■ Activity
Reply only with how many lines in these entries hold the string "bytes".

Top of Source material

(** [s.parse::<uW>().ok()]: an optional [+], then one or more digits, with the value at
    most [max] (the library refuses on overflow rather than wrapping). *)
Definition parse_uint (max : N) (s : bytes) : option N :=
  let ds := match s with c :: r => if Ascii.eqb c "+" then r else s | [] => s end in
  match ds with
  | [] => None
  | _ => if forallb is_ascii_digit ds
         then let v := value_of ds in if (v <=? max)%N then Some v else None
         else None
  end.

Definition u8_max : N := 255.
Definition u16_max : N := 65535.
Definition u32_max : N := 4294967295.
Definition u64_max : N := 18446744073709551615.

(** ** UTF-8 *)

(** One step of the decoder: a scalar value with the bytes that spell it, or a maximal
    ill-formed sequence. *)
Inductive utf8_item : Type :=
  | Chr (c : N) (raw : bytes)
  | Bad.

Definition cont (c : ascii) : bool := between 128 191 c.

Definition ok_second (b0 : N) (b1 : ascii) : bool :=
  if (b0 =? 224)%N then between 160 191 b1
  else if (b0 =? 237)%N then between 128 159 b1
  else if (b0 =? 240)%N then between 144 191 b1
  else if (b0 =? 244)%N then between 128 143 b1
  else cont b1.

Definition low6 (c : ascii) : N := N.land (code c) 63.

(** The sequence table of [core::str::validations]. *)
Fixpoint utf8_items (s : bytes) : list utf8_item :=
  match s with
  | [] => []
  | b0 :: r0 =>
      let x := code b0 in
      if (x <? 128)%N then Chr x [b0] :: utf8_items r0
      else if between 194 223 b0 then
        match r0 with
        | b1 :: r1 =>
            if cont b1 then Chr (N.land x 31 * 64 + low6 b1) [b0; b1] :: utf8_items r1
            else Bad :: utf8_items r0
        | [] => [Bad]
        end
      else if between 224 239 b0 then
        match r0 with
        | b1 :: r1 =>
            if ok_second x b1 then
              match r1 with
              | b2 :: r2 =>
                  if cont b2
                  then Chr ((N.land x 15 * 64 + low6 b1) * 64 + low6 b2) [b0; b1; b2]
                         :: utf8_items r2
                  else Bad :: utf8_items r1
              | [] => [Bad]
              end
            else Bad :: utf8_items r0
        | [] => [Bad]
        end
      else if between 240 244 b0 then
        match r0 with
        | b1 :: r1 =>
            if ok_second x b1 then
              match r1 with
              | b2 :: r2 =>
                  if cont b2 then
                    match r2 with
                    | b3 :: r3 =>
                        if cont b3
                        then Chr (((N.land x 7 * 64 + low6 b1) * 64 + low6 b2) * 64 + low6 b3)
                                 [b0; b1; b2; b3] :: utf8_items r3
                        else Bad :: utf8_items r2
                    | [] => [Bad]
                    end
                  else Bad :: utf8_items r1
              | [] => [Bad]
              end
            else Bad :: utf8_items r0
        | [] => [Bad]
        end
      else Bad :: utf8_items r0
  end.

Bottom of Source material

■ Written reply
4